Global Coronavirus Fiscal Stimulus of $8 Trillion with More Coming Up Fuels Crypto Boom

In quarter first of 2020, the US economy is contracting at a rate not seen since the Great Depression of the 1930s. Also, a total of 30 million Americans filed for unemployment claims in just six weeks.

Amidst this, the Federal Reserve printed trillions of dollars to soften the blow of the coronavirus lockdown on the economy. But it wasn’t only the Fed, other major central banks around the world fired up their money printer to print a coronavirus-triggered collapse of their economy.

And this money supply lifted up the price of stocks this month.

But what all this free money that has been created at the fastest rate ever cannot do is keep people from losing their jobs or restore lost production.

This means while the money supply is shooting up, the supply of goods is shrinking.
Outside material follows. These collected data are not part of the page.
(** ** find_closest_aspect_ratio *)

Lemma closest_loop_spec (aspect_ratio : float) (area image_size : Z)
    (targets : list ratio) :
  forall (best_ratio_diff : float) (best_ratio : ratio) (d : float) (r : ratio),
    closest_loop aspect_ratio targets area image_size best_ratio_diff
      best_ratio = inr (d, r) ->
    (r = best_ratio /\ d = best_ratio_diff \/
     In r targets /\
     exists d0, ratio_diff aspect_ratio r = inr d0 /\
                PrimFloat.eqb d0 d = true) /\
    (d = best_ratio_diff \/ PrimFloat.ltb d best_ratio_diff = true) /\
    (forall r', In r' targets ->
       exists d', ratio_diff aspect_ratio r' = inr d' /\
                  PrimFloat.ltb d' d = false).
Proof.
  induction targets as [|t targets IH]; intros bd br d r H.
  - cbn in H. injection H as <- <-.
    split; [left; split; reflexivity|]. split; [left; reflexivity|].
    intros r' [].
  - cbn [closest_loop] in H.
    destruct (ratio_diff aspect_ratio t) as [e|dt] eqn:Hdt; [discriminate|].
    cbn [bind] in H.
    destruct (PrimFloat.ltb dt bd) eqn:Hlt.
    + destruct (IH _ _ _ _ H) as (Ha & Hc & Hb).
      split; [|split].
      * right. destruct Ha as [[-> ->]|[Hin Hd]].
        -- split; [left; reflexivity|]. exists dt. split; [exact Hdt|].
           exact (ltb_eqb_refl _ _ Hlt).
        -- split; [right; exact Hin|exact Hd].
      * right. destruct Hc as [->|Hc]; [exact Hlt|].
        exact (ltb_trans _ _ _ Hc Hlt).
      * intros r' [<-|Hin]; [|exact (Hb r' Hin)].
        exists dt. split; [exact Hdt|].
        apply (ltb_false_down dt dt d (ltb_irrefl dt) Hc).
    + assert (Hrest : forall br',
                closest_loop aspect_ratio targets area image_size bd br'
                  = inr (d, r) ->
                (r = br' /\ d = bd \/
                 In r (t :: targets) /\
                 exists d0, ratio_diff aspect_ratio r = inr d0 /\
                            PrimFloat.eqb d0 d = true) /\
                (d = bd \/ PrimFloat.ltb d bd = true) /\
                (forall r', In r' (t :: targets) ->
                   exists d', ratio_diff aspect_ratio r' = inr d' /\
                              PrimFloat.ltb d' d = false)).
      { intros br' H'. destruct (IH _ _ _ _ H') as (Ha & Hc & Hb).
        split; [|split].
        - destruct Ha as [Ha|[Hin Hd]]; [left; exact Ha|].
          right. split; [right; exact Hin|exact Hd].
        - exact Hc.
        - intros r' [<-|Hin]; [|exact (Hb r' Hin)].
          exists dt. split; [exact Hdt|].
          exact (ltb_false_down dt bd d Hlt Hc). }
      destruct (PrimFloat.eqb dt bd) eqn:Heq; [|exact (Hrest _ H)].
      destruct (area_exceeds area image_size t) as [e|larger];
        [discriminate|].
      cbn [bind] in H. destruct larger; [|exact (Hrest _ H)].
      destruct (Hrest _ H) as (Ha & Hc & Hb).
      split; [|split; [exact Hc|exact Hb]].
      right. destruct Ha as [[-> ->]|Ha]; [|exact Ha].
      split; [left; reflexivity|]. exists dt. split; [exact Hdt|exact Heq].
Qed.

Lemma closest_loop_returns (aspect_ratio : float) (area image_size : Z)
    (targets : list ratio) :
  (forall r, In r targets ->
     exists d b, ratio_diff aspect_ratio r = inr d /\
                 area_exceeds area image_size r = inr b) ->
  forall best_ratio_diff best_ratio,
    exists found,
      closest_loop aspect_ratio targets area image_size best_ratio_diff
        best_ratio = inr found.
Proof.
  induction targets as [|t targets IH]; intros Hok bd br.
  - eexists. reflexivity.
  - cbn [closest_loop].
    destruct (Hok t (or_introl eq_refl)) as (d & b & -> & ->). cbn [bind].
    assert (Hok' : forall r, In r targets ->
              exists d b, ratio_diff aspect_ratio r = inr d /\
                          area_exceeds area image_size r = inr b)
      by (intros r Hr; apply Hok; right; exact Hr).
    destruct (PrimFloat.ltb d bd); [apply IH, Hok'|].
    destruct (PrimFloat.eqb d bd); [|apply IH, Hok'].
    destruct b; apply IH, Hok'.
Qed.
Bruce Ng and Juan Villaverde of Weiss Crypto Ratings noted,

“More and more dollars chasing fewer and fewer goods is the textbook definition of inflation. And as inflation comes roaring back, it’s going to send safe-haven demand for top-rated cryptocurrencies blasting up.”

The authors argue that this excessive amount of fiat currencies supply has been at a time when buying crypto has become easier than ever.

Moreover, while the world is having quantitative easing, bitcoin is preparing for quantitative hardening in less than 10 days.

Becoming a safe haven

In its latest report titled “Quantitative Tightening,” Grayscale Investments also noted that bitcoin is the best bet against central banks’ money printing as unlimited fiat money could result in the debasement of the US dollar. The report states,

“Untenable levels of debt and fears of widespread default are driving the most aggressive monetary policies since Bitcoin’s creation.”

Currently, we are in an environment where government bonds are offering zero or negative yield, fiat currencies are at risk of debasement, and the coronavirus-lockdown highlighted the delivery issue with the traditional safe-haven asset gold.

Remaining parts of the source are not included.